Definition act (restarts : bool) (c : Cluster) (a : action) : option Cluster :=
  match a with
  | ATick id i =>
      match nodes c !! id with
      | Some (n, PIdle) =>
          match tick i n with
          | (Some d, n') => Some (update c id n' (phase_of d) [] [] [])
          | _ => None
          end
      | _ => None
      end
  | ABegin id i =>
      match nodes c !! id with
      | Some (n, PElect) =>
          match begin_election i n with
          | Begun t n' => Some (update c id n' (PVoting t 1 (peers (config_ n'))) [] [(id, t, self_id (config_ n))] [])
          | TermOverflow => None
          end
      | _ => None
      end
  | AVoteRpc id i t cand =>
      match nodes c !! id with
      | Some (n, ph) =>
          if (t <? LONG_MIN) || (LONG_MAX <? t) then None else
          let '(line, n') := handle_request_vote i t cand n in
          Some (update c id n' ph [(id, t, cand, line)]
            (if line =?b vote_line t true then [(id, t, cand)] else []) [])
      | None => None
      end
  | AReply id i k =>
      match nodes c !! id, soup c !! k with
      | Some (n, PVoting t v (p :: ps)), Some (p', t', cand, line) =>
          if (p' =?b p) && (t' =? t) && (cand =?b self_id (config_ n)) then
            reply ← send_request_vote p (Some (line ++ [newline]));
            let '(o, n') := count_vote i t v reply n in
            Some (update c id n' (after_vote t ps o) [] [] (match o with Won => [(t, id)] | _ => [] end))
          else None
      | _, _ => None
      end
  | ARestart id i =>
      match nodes c !! id with
      | Some (n, _) =>
          if restarts then Some (update c id (raft_start (raft_new (config_ n) i)).2 PIdle [] [] []) else None
      | None => None
      end
  end.

Definition acts (restarts : bool) (c : Cluster) (l : list action) : option Cluster :=
  foldl (fun oc a => c ← oc; act restarts c a) (Some c) l.

Lemma act_step b c a c' : act b c a = Some c' -> step b c c'.
Proof.
  destruct a as [id i|id i|id i t cand|id i k|id i]; unfold act; intros H.
  - destruct (nodes c !! id) as [[n []]|] eqn:En; try done.
    destruct (tick i n) as [[d|] n'] eqn:Et; [|done]. injection H as <-. by eapply step_tick.
  - destruct (nodes c !! id) as [[n []]|] eqn:En; try done.
    destruct (begin_election i n) as [t n'|] eqn:Eb; [|done]. injection H as <-. by eapply step_begin.
  - destruct (nodes c !! id) as [[n ph]|] eqn:En; [|done].
    destruct ((t <? LONG_MIN) || (LONG_MAX <? t)) eqn:El; [done|]. bool_simpl.
    destruct (handle_request_vote i t cand n) as [line n'] eqn:Eh. injection H as <-.
    eapply step_vote_rpc; [done|unfold long; lia|done].
  - destruct (nodes c !! id) as [[n []]|] eqn:En; try done.
    destruct pending as [|p ps]; [done|].
    destruct (soup c !! k) as [[[[p' t'] cand] line]|] eqn:Es; [|done].
    destruct ((p' =?b p) && (t' =? term) && (cand =?b self_id (config_ n))) eqn:Eq; [|done].
    bool_simpl. subst. destruct (send_request_vote p (Some (line ++ [newline]))) as [reply|] eqn:Er; [|done].
    cbn [mbind option_bind] in H. destruct (count_vote i term votes reply n) as [o n'] eqn:Ec.
    injection H as <-. eapply step_vote_reply; [done| |done..]. by eapply list_elem_of_lookup_2.
  - destruct (nodes c !! id) as [[n ph]|] eqn:En; [|done]. destruct b; [|done].
    injection H as <-. by eapply step_restart.
Qed.

Lemma acts_steps b c l c' : acts b c l = Some c' -> rtc (step b) c c'.
Proof.
  unfold acts. revert c. induction l as [|a l IH]; intros c; simpl.
  - intros [= <-]. apply rtc_refl.
  - destruct (act b c a) as [c1|] eqn:E.
    + intros H. eapply rtc_l; [by eapply act_step|by apply IH].
    + intros H. assert (foldl (fun oc a => c ← oc; act b c a) None l = None) as Hn
        by (clear; by induction l). by rewrite Hn in H.
Qed.

(** Three nodes; the first one stands and wins term 1 with the vote of the second. *)
Definition demo_member (self : string) (others : list string) : bytes * Config :=
  (lit self, {| self_id := lit self; peers := lit <$> others; heartbeat_ms := 100;
     election_timeout_min_ms := 400; election_timeout_max_ms := 800; rpc_timeout_ms := 120 |}).
Definition demo_conf : gmap bytes Config :=
  list_to_map [demo_member "h:1" ["h:2"; "h:3"]%string; demo_member "h:2" ["h:1"; "h:3"]%string;
               demo_member "h:3" ["h:2"; "h:1"]%string].
Definition at_ms (t : Z) : instant := {| now := t; draw := 500 |}.
Definition demo_election : list action :=
  [ATick (lit "h:1") (at_ms 1000); ABegin (lit "h:1") (at_ms 1000);
   AVoteRpc (lit "h:2") (at_ms 1001) 1 (lit "h:1"); AReply (lit "h:1") (at_ms 1002) 0].
Definition demo_won : Cluster :=
  default (boot demo_conf (at_ms 0)) (acts false (boot demo_conf (at_ms 0)) demo_election).

Lemma demo_configured : well_configured demo_conf.
Proof. apply (bool_decide_unpack _). by vm_compute. Qed.

Lemma demo_reached : rtc (step false) (boot demo_conf (at_ms 0)) demo_won.
Proof. apply (acts_steps false _ demo_election). by vm_compute. Qed.

Lemma raft_election_safety_witness :
  wins demo_won = [(1, lit "h:1")] /\
  ((forall t a b, (t, a) ∈ wins demo_won -> (t, b) ∈ wins demo_won -> a = b) /\
   (forall a na pa b nb pb,
     nodes demo_won !! a = Some (na, pa) -> nodes demo_won !! b = Some (nb, pb) ->
     is_leader na = true -> is_leader nb = true -> current_term_ na = current_term_ nb -> a = b)).
Proof.
  split; [by vm_compute|].
  exact (raft_election_safety demo_conf (at_ms 0) demo_won demo_configured demo_reached).
Defined.

Lemma raft_one_vote_per_term_witness :
  exists n ph, nodes demo_won !! lit "h:2" = Some (n, ph) /\ 1 <= current_term_ n /\
               (1 = current_term_ n -> voted_for_ n = lit "h:1").
Proof.
  assert ((lit "h:2", 1, lit "h:1") ∈ ballots demo_won) as Hin
    by (apply (bool_decide_unpack _); by vm_compute).
  apply (raft_one_vote_per_term demo_conf (at_ms 0) demo_won (lit "h:2") 1 (lit "h:1") (lit "h:1"));
    [apply demo_configured|apply demo_reached|exact Hin|exact Hin|done|done].
Defined.

Lemma raft_term_monotone_witness :
  exists c' n' ph', nodes c' !! lit "h:2" = Some (n', ph') /\
    current_term_ (raft_start (raft_new (demo_member "h:2" ["h:1"; "h:3"]%string).2 (at_ms 0))).2
      <= current_term_ n' <= LONG_MAX /\
    (forall t cand, (lit "h:2", t, cand) ∈ ballots (boot demo_conf (at_ms 0)) -> cand <> [] ->
       t = current_term_ n' -> voted_for_ n' = cand).
Proof.
  eexists. eapply (raft_term_monotone demo_conf (at_ms 0) (boot demo_conf (at_ms 0)) _ (lit "h:2")).
  - apply demo_configured.
  - apply rtc_refl.
  - apply (act_step false _ (AVoteRpc (lit "h:2") (at_ms 1) 7 (lit "h:1"))). by vm_compute.
  - by vm_compute.
Defined.

(** Votes do not survive a crash.  Neither the term nor the vote is kept on
    disk: when the voter restarts within the term, a second candidate can win
    it, and two nodes lead the same term. *)
Theorem raft_restart_two_leaders :
  exists c, rtc (step true) (boot demo_conf (at_ms 0)) c /\
            wins c = [(1, lit "h:3"); (1, lit "h:1")].
Proof.
  set (l := demo_election ++
    [ARestart (lit "h:2") (at_ms 1100); ATick (lit "h:3") (at_ms 1200); ABegin (lit "h:3") (at_ms 1200);
     AVoteRpc (lit "h:2") (at_ms 1201) 1 (lit "h:3"); AReply (lit "h:3") (at_ms 1202) 0]).
  exists (default demo_won (acts true (boot demo_conf (at_ms 0)) l)).
  split; [apply (acts_steps true _ l)|]; by vm_compute.
Qed.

.....

§ EXERCISE DIRECTIONS
Write out exactly the lines above between the line with "(forall t cand, (lit" and the line with "(** Votes do", inclusive, and nothing beyond them.

§ REPLY TO THE EXERCISE
    (forall t cand, (lit "h:2", t, cand) ∈ ballots (boot demo_conf (at_ms 0)) -> cand <> [] ->
       t = current_term_ n' -> voted_for_ n' = cand).
Proof.
  eexists. eapply (raft_term_monotone demo_conf (at_ms 0) (boot demo_conf (at_ms 0)) _ (lit "h:2")).
  - apply demo_configured.
  - apply rtc_refl.
  - apply (act_step false _ (AVoteRpc (lit "h:2") (at_ms 1) 7 (lit "h:1"))). by vm_compute.
  - by vm_compute.
Defined.

(** Votes do not survive a crash.  Neither the term nor the vote is kept on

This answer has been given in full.